Compared with participants without severe hypoglycaemia, those who experienced severe hypoglycaemia were significantly more likely to experience MACE (RR, 5.4; p<0.01), CV death (RR, 9.5; p<0.01), and death from any cause (RR, 8.6; p<0.001) within 15 days of a hypoglycaemic episode. [IDF 2017, abstract OP-0007]
The increases in risks for MACE, CV death, and all-cause mortality were also observed within 30 days of a hypoglycaemic episode, and up to 60 days of follow-up compared with those without severe hypoglycaemia (RR, 3.1; p<0.01 for MACE, 6.7; p<0.0001 for CV death, and 8.9; p<0.0001 for all-cause death).
“Patients experiencing severe hypoglycaemia were at greater risk of CV events and death, particularly early after the hypoglycaemic episode.
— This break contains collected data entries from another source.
(** *** The table a sync carries *)

Lemma sfor_rebase old new l s s' :
  NoDup l.*1 →
  sfor l (rebase_entry old new) s = (s', Ok tt) →
  (∀ id, table s' !! id = if decide ((id, old) ∈ l) then Some new else table s !! id) ∧
  sc_config s' = sc_config s.
Proof.
  revert s. induction l as [|[id0 v0] l IH]; intros s Hn.
  { intros [= <-]. done. }
  inversion Hn as [|? ? Hnin Hn']; subst. cbn [sfor]. rewrite sbind_ok. unfold rebase_entry at 1. cbn [fst snd].
  intros (s1 & [] & H1 & H2). destruct (IH _ Hn' H2) as [Ht Hc].
  assert ((∀ id, table s1 !! id = if decide (id = id0 ∧ v0 = old) then Some new else table s !! id)
          ∧ sc_config s1 = sc_config s) as [Ht1 Hc1].
  { destruct (Z.eqb_spec v0 old) as [->|Hne].
    - apply storage_write_ok in H1 as (st & Hst & ->). apply ps_set_ok in Hst. split; [|done].
      intros id. unfold table. cbn. rewrite Hst. destruct (decide (id = id0)) as [->|Hid].
      + by rewrite lookup_insert_eq, decide_True.
      + rewrite lookup_insert_ne by done. by rewrite decide_False by naive_solver.
    - injection H1 as <-. split; [|done]. intros id. by rewrite decide_False by naive_solver. }
  split; [|congruence]. intros id. rewrite Ht, Ht1.
  destruct (decide ((id, old) ∈ l)) as [Hin|Hnl]; [by rewrite decide_True by set_solver|].
  destruct (decide (id = id0 ∧ v0 = old)) as [Hd|Hd].
  - destruct Hd as [-> ->]. rewrite decide_True; [done|]. apply elem_of_cons. by left.
  - rewrite decide_False; [done|]. rewrite elem_of_cons. naive_solver.
Qed.

Lemma set_default_score_ok new s s' :
  set_default_score new s = (s', Ok tt) →
  table s' = (λ v, if (v =? default_score (sc_config s))%Z then new else v) <$> table s ∧
  sc_config s' = mk_scoring_config new (threshold (sc_config s)).
Proof.
  unfold set_default_score. cbn zeta. rewrite sbind_ok. intros (s1 & [] & [= <-] & H).
  set (old := default_score (sc_config s)) in *. destruct (Z.eqb_spec old new) as [<-|Hne].
  - injection H as <-. split; [|done]. unfold table. cbn. apply map_eq. intros k.
    rewrite lookup_fmap. destruct (contents (sc_storage s) !! k) as [v|]; [|done]. cbn.
    f_equal. by destruct (Z.eqb_spec v old).
  - apply sbind_ok in H as (s2 & l & Hl & Hf). unfold storage_read in Hl.
    destruct (ps_all_scores _) as [l0|] eqn:E; [|done]. injection Hl as <- <-.
    apply ps_all_ok in E. cbn [sc_storage set_scoring_config] in E.
    apply sfor_rebase in Hf as [Ht Hc]; [|rewrite E; apply NoDup_fst_map_to_list].
    split; [|by rewrite Hc]. apply map_eq. intros k. rewrite Ht, lookup_fmap.
    change (table (set_scoring_config _ s)) with (table s).
    assert ((k, old) ∈ l0 ↔ table s !! k = Some old) as Hk by (by rewrite E, elem_of_map_to_list).
    destruct (table s !! k) as [v|] eqn:Hv; cbn.
    + destruct (Z.eqb_spec v old) as [->|?]; case_decide; naive_solver.
    + rewrite decide_False by naive_solver. done.
Qed.

Lemma apply_snapshot_loop_ok d entries changes s s' cs :
  apply_snapshot_loop d entries changes s = (s', Ok cs) →
  table s' = foldl (λ m (e : bytes * Z), <[e.1 := e.2]> m) (table s) entries ∧ sc_config s' = sc_config s.
Proof.
  revert changes s. induction entries as [|[id v] entries IH]; intros changes s.
  { intros [= <- <-]. done. }
  cbn [apply_snapshot_loop]. unfold storage_read at 1. rewrite sbind_ok. intros (s1 & o & H1 & H2).
  destruct (ps_get id (sc_storage s)); [|done]. injection H1 as <- _.
  apply sbind_ok in H2 as (s2 & [] & Hw & H3). apply storage_write_ok in Hw as (st & Hst & ->).
  apply ps_set_ok in Hst. apply IH in H3 as [Ht Hc]. split; [|done].
  rewrite Ht. cbn. unfold table at 1. cbn. by rewrite Hst.
Qed.

Lemma foldl_insert_pairs {K V} `{Countable K} (l : list (K * V)) (m : gmap K V) k v :
  NoDup l.*1 → (k, v) ∈ l → foldl (λ m (e : K * V), <[e.1 := e.2]> m) m l !! k = Some v.
Proof.
  assert (∀ l (m : gmap K V) k, k ∉ l.*1 → foldl (λ m (e : K * V), <[e.1 := e.2]> m) m l !! k = m !! k) as Hout.
  { intros l0. induction l0 as [|[k0 v0] l0 IH]; intros m0 k' Hk; [done|]. cbn in *. rewrite IH by set_solver.
    apply lookup_insert_ne. set_solver. }
  revert m. induction l as [|[k0 v0] l IH]; intros m Hn Hin; [set_solver|].
  inversion Hn; subst. apply elem_of_cons in Hin as [[= -> ->]|Hin]; cbn.
  - rewrite Hout by done. apply lookup_insert_eq.
  - by apply IH.
Qed.

Lemma foldl_insert_pairs_out {K V} `{Countable K} (l : list (K * V)) (m : gmap K V) k :
  k ∉ l.*1 → foldl (λ m (e : K * V), <[e.1 := e.2]> m) m l !! k = m !! k.
Proof.
  revert m. induction l as [|[k0 v0] l IH]; intros m Hk; [done|]. cbn in *. rewrite IH by set_solver.
  apply lookup_insert_ne. set_solver.
Qed.

(** The score table survives the sparse sync encoding. A joiner that tracks the
    sender's members, all still at its own assumed default, and that adopts the
    sender's default and then applies the sender's snapshot ends with exactly the
    sender's table, the members the snapshot omitted included, and with the
    sender's default and its own threshold. *)
Theorem score_sync_roundtrip sender joiner snap cs :
  let j1 := (set_default_score (default_score (sc_config sender)) joiner).1 in
  let j2 := (apply_snapshot snap j1).1 in
  scoring_snapshot sender = Ok snap →
  dom (table joiner) = dom (table sender) →
  map_Forall (λ _ v, v = default_score (sc_config joiner)) (table joiner) →
  (set_default_score (default_score (sc_config sender)) joiner).2 = Ok tt →
  (apply_snapshot snap j1).2 = Ok cs →
  table j2 = table sender ∧
  sc_config j2 = mk_scoring_config (default_score (sc_config sender)) (threshold (sc_config joiner)).
Proof.
  cbn zeta. destruct (set_default_score _ joiner) as [j1 r1] eqn:Hset. cbn [fst snd].
  destruct (apply_snapshot snap j1) as [j2 r2] eqn:Happ. cbn [fst snd].
  intros Hsnap Hdom Hall -> ->. apply set_default_score_ok in Hset as [Ht1 Hc1].
  unfold apply_snapshot in Happ. apply apply_snapshot_loop_ok in Happ as [Ht2 Hc2].
  split; [|by rewrite Hc2]. set (d := default_score (sc_config sender)) in *.
  unfold scoring_snapshot in Hsnap. destruct (ps_all_scores (sc_storage sender)) as [l|] eqn:E; [|done].
  injection Hsnap as <-. fold d in Ht2. cbn [diverged] in Ht2. apply ps_all_ok in E.
  assert (NoDup l.*1) as Hnd by (rewrite E; apply NoDup_fst_map_to_list).
  set (out := filterb _ l) in Ht2.
  assert (NoDup out.*1) as Hno by (by apply (filterb_keys_nodup (K := bytes))).
  assert (∀ k v, (k, v) ∈ out ↔ table sender !! k = Some v ∧ v ≠ d) as Hout.
  { intros k v. unfold out. rewrite elem_of_filterb, E, elem_of_map_to_list. cbn.
    rewrite negb_true_iff, Z.eqb_neq. naive_solver. }
  apply map_eq. intros k. rewrite Ht2. destruct (decide (k ∈ out.*1)) as [Hk|Hk].
  - apply list_elem_of_fmap in Hk as ([k' v] & -> & Hin). cbn.
    rewrite (foldl_insert_pairs _ _ _ _ Hno Hin). by apply Hout in Hin as [-> _].
  - rewrite foldl_insert_pairs_out, Ht1, lookup_fmap by done.
    assert (is_Some (table joiner !! k) ↔ is_Some (table sender !! k)) as Hiff.
    { rewrite <-!elem_of_dom. by rewrite Hdom. }
    destruct (table joiner !! k) as [v|] eqn:Hj; cbn.
    + rewrite (Hall _ _ Hj), Z.eqb_refl. destruct Hiff as [Hs _].
      destruct (Hs ltac:(eauto)) as [w Hw]. rewrite Hw. f_equal.
      destruct (decide (w = d)) as [->|Hne]; [done|]. destruct Hk.
      apply list_elem_of_fmap. exists (k, w). split; [done|]. by apply Hout.
    + destruct (table sender !! k) as [w|] eqn:Hw; [|done].
      destruct Hiff as [_ Hs]. destruct (Hs ltac:(eauto)). congruence.
Qed.
End scoring_properties.

(** ** The properties at concrete inputs *)

(** A backend that fails once its write budget is spent, as the failing storage of
    [src/test_fixtures.rs] does. *)
Record BudgetStorage := mk_budget { bud_scores : gmap bytes Z; bud_writes : nat }.
#[export] Instance budget_storage : PeerScoreStorage BudgetStorage := {|
  ps_get k s := Ok (bud_scores s !! k);
  ps_set k v s := match bud_writes s with
                  | O => (s, Err "write budget spent"%string)
                  | S n => (mk_budget (<[k := v]> (bud_scores s)) n, Ok tt)
                  end;
  ps_remove k s := (mk_budget (delete k (bud_scores s)) (bud_writes s), Ok tt);
  ps_all_scores s := Ok (map_to_list (bud_scores s));
|}.
#[export] Instance budget_laws : PeerScoreStorageLaws BudgetStorage.
Proof.
  refine {| contents := bud_scores |}.
  - by intros k s v [= <-].
  - intros k v s s'. cbn. destruct (bud_writes s); by intros [= <-].
  - intros k v s s' e. cbn. destruct (bud_writes s); by intros [= <-].
  - by intros k s s' [= <-].
  - by intros s l [= <-].
Defined.

Definition example_scores : gmap bytes Z := {[ [x01] := 100%Z; [x02] := 100%Z ]}.
Definition example_scoring (writes : nat) : PeerScoringService BudgetStorage :=
  scoring_new (mk_budget example_scores writes) ∅ scoring_config_default.
Definition example_ops : list ScoreOp := [mk_score_op [x01] BrokenCommit; mk_score_op [x02] BrokenCommit].

Lemma apply_ops_refines_witness :
  table (apply_ops example_ops (example_scoring 2)).1 !! [x01] = Some 50%Z.
Proof.
  assert ((apply_ops example_ops (example_scoring 2)).2
    = Ok [mk_score_change [x01] 100 50; mk_score_change [x02] 100 50]) as E by (by vm_compute).
  pose proof (apply_ops_refines _ _ _ E) as [H _]. rewrite H. by vm_compute.
Defined.

Lemma apply_ops_failure_keeps_prefix_witness :
  ∃ dn, dn `prefix_of` example_ops ∧ dn ≠ example_ops ∧
    table (apply_ops example_ops (example_scoring 1)).1 =
      foldl (score_step (sc_deltas (example_scoring 1))) (table (example_scoring 1)) dn.
Proof.
  assert ((apply_ops example_ops (example_scoring 1)).2 = Err (ScoreStorage "write budget spent")) as E
    by (by vm_compute).
  pose proof (apply_ops_failure_keeps_prefix _ _ _ E) as (dn & ? & ? & ? & _).
  exists dn. split_and!; assumption.
Defined.

Definition example_joiner : PeerScoringService BudgetStorage :=
  scoring_new (mk_budget {[ [x01] := 80%Z; [x02] := 80%Z ]} 9) ∅ (mk_scoring_config 80 0).
Definition example_sender : PeerScoringService BudgetStorage := (apply_ops [mk_score_op [x01] BrokenCommit] (example_scoring 1)).1.

Lemma score_sync_roundtrip_witness :
  table (apply_snapshot (mk_score_snapshot [([x01], 50%Z)]) (set_default_score 100 example_joiner).1).1
  = table example_sender.
Proof.
  assert (scoring_snapshot example_sender = Ok (mk_score_snapshot [([x01], 50%Z)])) as Hs by (by vm_compute).
  assert (dom (table example_joiner) = dom (table example_sender)) as Hd by (apply (bool_decide_unpack _); by vm_compute).
  assert (map_Forall (λ _ v, v = 80%Z) (table example_joiner)) as Ha by (apply (bool_decide_unpack _); by vm_compute).
  assert ((set_default_score 100 example_joiner).2 = Ok tt) as H1 by (by vm_compute).
  assert ((apply_snapshot (mk_score_snapshot [([x01], 50%Z)]) (set_default_score 100 example_joiner).1).2
    = Ok [mk_score_change [x01] 100 50]) as H2 by (by vm_compute).
  pose proof (score_sync_roundtrip _ _ _ _ Hs Hd Ha H1 H2) as [H _]. exact H.
Defined.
Reducing severe hypoglycaemia remains a cornerstone of diabetes management,” according to the researchers.
The CV benefits conferred by liraglutide were unchanged after excluding patients with severe hypoglycaemia (constituting 5 percent of all MACE) from the analysis.
Another post hoc analysis was performed to assess the association between existing CV disease at baseline and risk of CV events. [IDF 2017, abstract OP-0009]
Among the patient subgroup with prior MI and/or stroke at baseline (n=3,692), the composite primary endpoint of MI, stroke, and CV death was reduced by 16 percent with liraglutide vs placebo (hazard ratio [HR], 0.84, 95 percent confidence interval [CI], 0.72–0.97).
The risk of composite primary outcome was also reduced in patients without prior MI and/or stroke who received liraglutide vs placebo (HR, 0.89, 95 percent CI, 0.76–1.05).
In addition, the protective effects of liraglutide against CV death were observed in both subgroups of patients, with risk reductions regardless of the presence of prior CV events.
“These data suggest that liraglutide reduces CV events in both primary and secondary prevention,” said study co-author Dr Michael Nauck of St. Josef-Hospital Clinic-University Hospitals the Ruhr-University of Bochum in Bochum, Germany.